"Few institutions are singled out in the U.S. Constitution. The press is one of them. Given that the founders enshrined our industry in the First Amendment, you'd expect journalists to stand tall not just for our corner of the document, but for the full scope of what it protects. Instead, fear of appearing biased, a rigid devotion to both-sidesism, or a frog-in-boiling-water tolerance for anti-democratic behavior have pushed too many newsrooms into retreat."
"I've lived it. At one newsroom, we were told not to encourage readers to vote on Election Day because it might be seen as "liberal bias." Today, Press Forward research warns that even the word "democracy" risks alienating donors. Both examples are points on a continuum where the press slowly accepts a muzzle - one designed for both journalists and the public they serve."

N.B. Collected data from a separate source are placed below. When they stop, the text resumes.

(* ===== verification/Options.v ===== *)
(** * The operator's options and its taints

    Models [SkyhookOperatorOptions] of
    [operator/internal/controller/skyhook_controller.go]: their validation, the
    taints the operator recognises and the tolerations of its pods, with the
    parts of [k8s.io/kubernetes/pkg/util/taints] (vendored) that they call.  The
    validators of label values and qualified names are a parameter.  The fields
    that only other controllers read are left out. *)

From S2P Require Import Prelude DeploymentPolicy Api Node Partition Introspect.

#[local] Open Scope Z_scope.

(* ------------------------------------------------------------------ *)
(** ** Parsing a taint *)

(** [strings.Split] by one character: never empty. *)
Fixpoint split_char (c : ascii) (s : string) : list string :=
  match s with
  | EmptyString => [""]
  | String a s =>
      if bool_decide (a = c) then "" :: split_char c s
      else match split_char c s with
           | part :: parts => String a part :: parts
           | [] => [String a ""]
           end
  end.

Definition contains_char (s : string) (c : ascii) : bool :=
  match cut_last c s with Some _ => true | None => false end.

(** [strings.TrimSuffix(s, "-")], for a text that has the suffix. *)
Definition trim_dash (s : string) : string := String.substring 0 (String.length s - 1) s.

Class TaintSyntax := {
  IsValidLabelValue : string -> bool;
  IsQualifiedName : string -> bool;
  legacy_value_valid : IsValidLabelValue "runtime-required" = true;
  legacy_key_valid : IsQualifiedName "skyhook.nvidia.com" = true
}.

Definition effects_allowed : list string := ["NoSchedule"; "PreferNoSchedule"; "NoExecute"].

Section Options.
Context `{TS : TaintSyntax}.

Definition invalid_spec (st : string) : error := errorf "invalid taint spec: %v" [st].

Definition with_key (st key value effect : string) : res Taint :=
  if IsQualifiedName key then Ok {| taint_Key := key; taint_Value := value; taint_Effect := effect |}
  else Err (invalid_spec st).

Definition parseTaint (st : string) : res Taint :=
  match split_char ":" st with
  | [key] => with_key st key "" ""
  | [kv; effect] =>
      if negb (bool_decide (effect ∈ effects_allowed))
      then Err (errorf "invalid taint effect: %v, unsupported taint effect" [effect])
      else
        match split_char "=" kv with
        | [key] => with_key st key "" effect
        | [key; value] => if IsValidLabelValue value then with_key st key value effect else Err (invalid_spec st)
        | _ => Err (invalid_spec st)
        end
  | _ => Err (invalid_spec st)
  end.

(** [taints.ParseTaints] of one specification: to add, to remove. *)
Definition ParseTaints (spec : string) : res (list Taint * list Taint) :=
  if has_suffix spec "-" then
    rbind (parseTaint (trim_dash spec)) (fun t =>
    Ok ([], [{| taint_Key := taint_Key t; taint_Value := ""; taint_Effect := taint_Effect t |}]))
  else
    rbind (parseTaint spec) (fun t =>
    if bool_decide (taint_Effect t = "") then Err (invalid_spec spec) else Ok ([t], [])).

(* ------------------------------------------------------------------ *)
(** ** The options *)

Record SkyhookOperatorOptions := {
  Namespace : string;
  MaxInterval : Z;
  ImagePullSecret : string;
  CopyDirRoot : string;
  ReapplyOnReboot : bool;
  RuntimeRequiredTaint : string;
  PauseImage : string;
  AgentImage : string;
  AgentLogRoot : string;
  LegacyCleanupDelay : Z;
  opt_JobTTLSucceeded : Z;
  opt_JobTTLFailed : Z;
  JobStageTimeout : Z;
  JobBackoffLimit : Z
}.

Definition Minute : Z := 60 * 1000000000.

Definition message (b : bool) (m : string) : list string := if b then [m] else [].

Definition empty (s : string) : bool := bool_decide (s = "").

(** The messages, before they are joined into one error. *)
Definition validation_messages (o : SkyhookOperatorOptions) : list string :=
  let '(to_delete, parse_failed) :=
    match ParseTaints (RuntimeRequiredTaint o) with Ok (_, d) => (d, false) | _ => ([], true) end in
  message (empty (Namespace o)) "namespace must be set" ++
  message (empty (CopyDirRoot o)) "copy dir root must be set" ++
  message (empty (RuntimeRequiredTaint o)) "runtime required taint must be set" ++
  message (MaxInterval o <? Minute) "max interval must be at least 1 minute" ++
  message (negb (has_prefix (CopyDirRoot o) "/")) "copy dir root must start with /" ++
  message parse_failed "runtime required taint is invalid: %s" ++
  message (0 <? zlen to_delete) "runtime required taint must not be a deletion" ++
  message (empty (AgentImage o)) "agent image must be set" ++
  message (negb (contains_char (AgentImage o) ":")) "agent image must contain a tag" ++
  message (empty (PauseImage o)) "pause image must be set" ++
  message (negb (contains_char (PauseImage o) ":")) "pause image must contain a tag" ++
  message (opt_JobTTLSucceeded o <? Minute) "job ttl succeeded must be at least 1 minute" ++
  message (opt_JobTTLFailed o <? Minute) "job ttl failed must be at least 1 minute" ++
  message (JobStageTimeout o <? 0) "job stage timeout must be greater than or equal to 0" ++
  message (JobBackoffLimit o <? 0) "job backoff limit must be greater than or equal to 0".

Definition Options_Validate (o : SkyhookOperatorOptions) : res unit :=
  let messages := validation_messages o in
  if 0 <? zlen messages then Err (errorf (join ", " messages) []) else Ok tt.

(** The last of the parts that [":"] separates. *)
Definition AgentVersion (o : SkyhookOperatorOptions) : string :=
  match cut_last ":" (AgentImage o) with Some (_, tag) => tag | None => AgentImage o end.

(** [to_add[0]] panics on the nil slice that a failed parse leaves. *)
Definition GetRuntimeRequiredTaint (o : SkyhookOperatorOptions) : res Taint :=
  match ParseTaints (RuntimeRequiredTaint o) with Ok (t :: _, _) => Ok t | _ => Panic end.

Definition legacyRuntimeRequiredTaint : string := "skyhook.nvidia.com=runtime-required:NoSchedule".

Definition legacy_taint : res Taint :=
  match ParseTaints legacyRuntimeRequiredTaint with Ok (t :: _, _) => Ok t | _ => Panic end.

Definition GetRuntimeRequiredTaints (o : SkyhookOperatorOptions) : res (list Taint) :=
  rbind (GetRuntimeRequiredTaint o) (fun configured =>
  rbind legacy_taint (fun legacy =>
  Ok (if MatchTaint configured legacy then [configured] else [configured; legacy]))).

Definition toleration_of (t : Taint) : Toleration :=
  {| tol_Key := taint_Key t; tol_Operator := TolerationOpEqual; tol_Value := taint_Value t;
     tol_Effect := taint_Effect t; tol_TolerationSeconds := None |}.

Definition GetRuntimeRequiredTolerations (o : SkyhookOperatorOptions) : res (list Toleration) :=
  rbind (GetRuntimeRequiredTaints o) (fun recognised => Ok (map toleration_of recognised)).

(* ------------------------------------------------------------------ *)
(** ** Lemmas *)

Lemma split_char_first c s : exists part parts, split_char c s = part :: parts.
Proof.
  induction s as [|a s IH]; simpl; [eauto|]. case_bool_decide; [eauto|].
  destruct IH as (part & parts & ->). eauto.
Qed.

Lemma legacy_taint_ok :
  legacy_taint = Ok {| taint_Key := "skyhook.nvidia.com"; taint_Value := "runtime-required";
                       taint_Effect := "NoSchedule" |}.
Proof.
  unfold legacy_taint, ParseTaints, legacyRuntimeRequiredTaint.
  replace (has_suffix _ "-") with false by reflexivity. unfold parseTaint.
  change (split_char ":" "skyhook.nvidia.com=runtime-required:NoSchedule")
    with ["skyhook.nvidia.com=runtime-required"; "NoSchedule"].
  cbv iota beta. rewrite bool_decide_eq_true_2 by (unfold effects_allowed; set_solver).
  change (split_char "=" "skyhook.nvidia.com=runtime-required") with ["skyhook.nvidia.com"; "runtime-required"].
  cbv iota beta. simpl. unfold with_key. by rewrite legacy_value_valid, legacy_key_valid.
Qed.

(** A well-formed taint: its effect is one of the three, its key is qualified. *)
Definition taint_wf (t : Taint) : Prop :=
  taint_Effect t ∈ effects_allowed /\ IsQualifiedName (taint_Key t) = true.

Lemma with_key_ok st key value effect t :
  with_key st key value effect = Ok t ->
  IsQualifiedName (taint_Key t) = true /\ taint_Effect t = effect.
Proof. unfold with_key. case_match; [|done]. intros [= <-]. done. Qed.

Lemma ParseTaints_add spec t l d : ParseTaints spec = Ok (t :: l, d) -> taint_wf t /\ l = [] /\ d = [].
Proof.
  unfold ParseTaints. case_match; rewrite rbind_ok; intros (t' & Ht & H1); [done|].
  case_bool_decide as Hne; [done|]. injection H1 as -> <- <-. split; [|done].
  unfold parseTaint in Ht. unfold taint_wf. repeat case_match; simplify_eq/=;
    apply with_key_ok in Ht as [Hk He]; rewrite He in *; try done; (split; [|done]);
    match goal with H : negb (bool_decide _) = false |- _ => by apply negb_false_iff, bool_decide_eq_true in H end.
Qed.

Lemma ToleratesTaint_own t : ToleratesTaint (toleration_of t) t = true.
Proof.
  unfold ToleratesTaint. simpl. repeat case_bool_decide; simpl; done.
Qed.

Lemma messages_empty o : Options_Validate o = Ok tt <-> validation_messages o = [].
Proof.
  unfold Options_Validate. destruct (validation_messages o) as [|m l]; [done|].
  rewrite (proj2 (Z.ltb_lt 0 _)); [done|]. unfold zlen. simpl. lia.
Qed.

Lemma message_nil b m : message b m = [] <-> b = false.
Proof. by destruct b. Qed.

Lemma Validate_taint o : Options_Validate o = Ok tt -> exists t,
  ParseTaints (RuntimeRequiredTaint o) = Ok ([t], []) /\ GetRuntimeRequiredTaint o = Ok t /\ taint_wf t.
Proof.
  intros H%messages_empty. unfold validation_messages in H.
  destruct (ParseTaints (RuntimeRequiredTaint o)) as [[add del]|e|] eqn:E.
  2, 3: by repeat (apply app_eq_nil in H as [?%message_nil H]).
  assert (Hadd : (del = [] -> exists t, add = [t])).
  { intros ->. unfold ParseTaints in E. case_match; apply rbind_ok in E as (t & _ & Ht); [done|]. case_match; [done|].
    injection Ht as <-. eauto. }
  assert (Hdel : del = []).
  { do 6 apply app_eq_nil in H as [_ H]. apply app_eq_nil in H as [M _]. apply message_nil, Z.ltb_ge in M.
    unfold zlen in M. destruct del; [done|]. simpl in M. lia. }
  destruct (Hadd Hdel) as [t ->]. rewrite Hdel in *. exists t. split; [done|].
  destruct (ParseTaints_add _ _ _ _ E) as (Hwf & _). split; [|done]. unfold GetRuntimeRequiredTaint. by rewrite E.
Qed.

Lemma Validate_tolerations o : Options_Validate o = Ok tt -> exists l, GetRuntimeRequiredTolerations o = Ok l.
Proof.
  intros (t & _ & Ht & _)%Validate_taint. unfold GetRuntimeRequiredTolerations, GetRuntimeRequiredTaints.
  rewrite Ht, legacy_taint_ok. simpl. eauto.
Qed.

Lemma Validate_interval o : Options_Validate o = Ok tt -> Minute <= MaxInterval o.
Proof.
  intros H%messages_empty. unfold validation_messages in H. destruct (match ParseTaints _ with Ok _ => _ | _ => _ end) as [d b].
  do 3 apply app_eq_nil in H as [_ H]. apply app_eq_nil in H as [M _]. by apply message_nil, Z.ltb_ge in M.
Qed.

(** Options that pass validation are usable.  Reading the configured taint
    does not panic, and it is a taint with a qualified key and a known effect;
    the operator recognises it first and, unless they coincide, the legacy taint
    after it; the tolerations of the operator's pods tolerate every taint it
    recognises; the copy directory is absolute, the images carry a tag, and the
    retry and time budgets are not negative. *)
Theorem Options_Validate_usable (o : SkyhookOperatorOptions) (H : Options_Validate o = Ok tt) :
  exists configured recognised tolerations,
    GetRuntimeRequiredTaint o = Ok configured /\ taint_wf configured /\
    GetRuntimeRequiredTaints o = Ok recognised /\ head recognised = Some configured /\
    (forall legacy, legacy_taint = Ok legacy -> any (fun t => MatchTaint t legacy) recognised = true) /\
    GetRuntimeRequiredTolerations o = Ok tolerations /\ CheckTaintToleration tolerations recognised = true /\
    has_prefix (CopyDirRoot o) "/" = true /\ contains_char (AgentImage o) ":" = true /\
    contains_char (PauseImage o) ":" = true /\ 0 <= JobStageTimeout o /\ 0 <= JobBackoffLimit o.
Proof.
  destruct (Validate_taint o H) as (t & E & Ht & Hwf). exists t.
  apply messages_empty in H. unfold validation_messages in H. rewrite E in H.
  repeat match type of H with
    | message _ _ ++ _ = [] => let H1 := fresh "M" in apply app_eq_nil in H as [H1 H]; apply message_nil in H1
    | message _ _ = [] => apply message_nil in H
    end.
  unfold GetRuntimeRequiredTolerations, GetRuntimeRequiredTaints. rewrite Ht, legacy_taint_ok. simpl.
  set (legacy := {| taint_Key := "skyhook.nvidia.com"; taint_Value := _; taint_Effect := _ |}).
  set (recognised := if MatchTaint t legacy then [t] else [t; legacy]).
  exists recognised, (map toleration_of recognised).
  split; [done|]. split; [done|]. split; [done|]. split; [by unfold recognised; case_match|].
  split.
  { intros legacy' [= <-]. fold legacy. unfold recognised. destruct (MatchTaint t legacy) eqn:Em; simpl; rewrite Em; [done|].
    by vm_compute. }
  split; [done|]. split.
  { unfold CheckTaintToleration. apply all_true. intros t' Ht'. apply any_true.
    exists (toleration_of t'). split; [by apply list_elem_of_fmap_2|]. apply ToleratesTaint_own. }
  rewrite !negb_false_iff in *. rewrite !Z.ltb_ge in *. done.
Qed.

End Options.

(** Validators that accept what the examples use. *)
#[local] Instance example_syntax : TaintSyntax := {
  IsValidLabelValue _ := true; IsQualifiedName s := negb (bool_decide (s = ""));
  legacy_value_valid := eq_refl; legacy_key_valid := eq_refl
}.

Definition default_options : SkyhookOperatorOptions :=
  {| Namespace := "nodewright"; MaxInterval := 10 * Minute; ImagePullSecret := ""; CopyDirRoot := "/var/lib/skyhook";
     ReapplyOnReboot := false; RuntimeRequiredTaint := "nodewright.nvidia.com=runtime-required:NoSchedule";
     PauseImage := "registry.k8s.io/pause:3.10"; AgentImage := "ghcr.io/nvidia/nodewright/agent:latest";
     AgentLogRoot := "/var/log/skyhook"; LegacyCleanupDelay := 24 * 60 * Minute;
     opt_JobTTLSucceeded := 60 * Minute; opt_JobTTLFailed := 24 * 60 * Minute;
     JobStageTimeout := 60 * Minute; JobBackoffLimit := 3 |}.

Example AgentVersion_default : AgentVersion default_options = "latest".
Proof. reflexivity. Qed.

Lemma Options_Validate_usable_witness :
  Options_Validate default_options = Ok tt /\
  exists configured, GetRuntimeRequiredTaint default_options = Ok configured /\ taint_wf configured.
Proof.
  split; [by vm_compute|].
  destruct (Options_Validate_usable default_options) as (t & _ & _ & H1 & H2 & _); [by vm_compute|].
  exists t. by split.
Defined.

"They're the product of sustained bad-faith pressure. And the more we internalize them, the more we drift from the role the Constitution actually imagines for us. My prediction for 2026 is that newsrooms will finally snap out of this crouch. More journalists, local outlets, and independent creators will reclaim the basics: free and fair elections, voting rights, effective government, and public institutions that function."
The press holds a constitutional place, yet many newsrooms retreat from defending democratic norms due to fear of appearing biased, rigid both-sidesism, and donor pressures. Newsrooms have avoided encouraging voting and even avoid the word 'democracy', reflecting a gradual acceptance of self-imposed muzzles that limit both journalists and the public. These constraints arise from sustained bad-faith pressure and undermine the press's constitutional role. A reversal is predicted: journalists, local outlets, and independent creators will reassert core responsibilities by defending free and fair elections, voting rights, effective government, and functioning public institutions as nonpartisan, essential standards for a healthy society.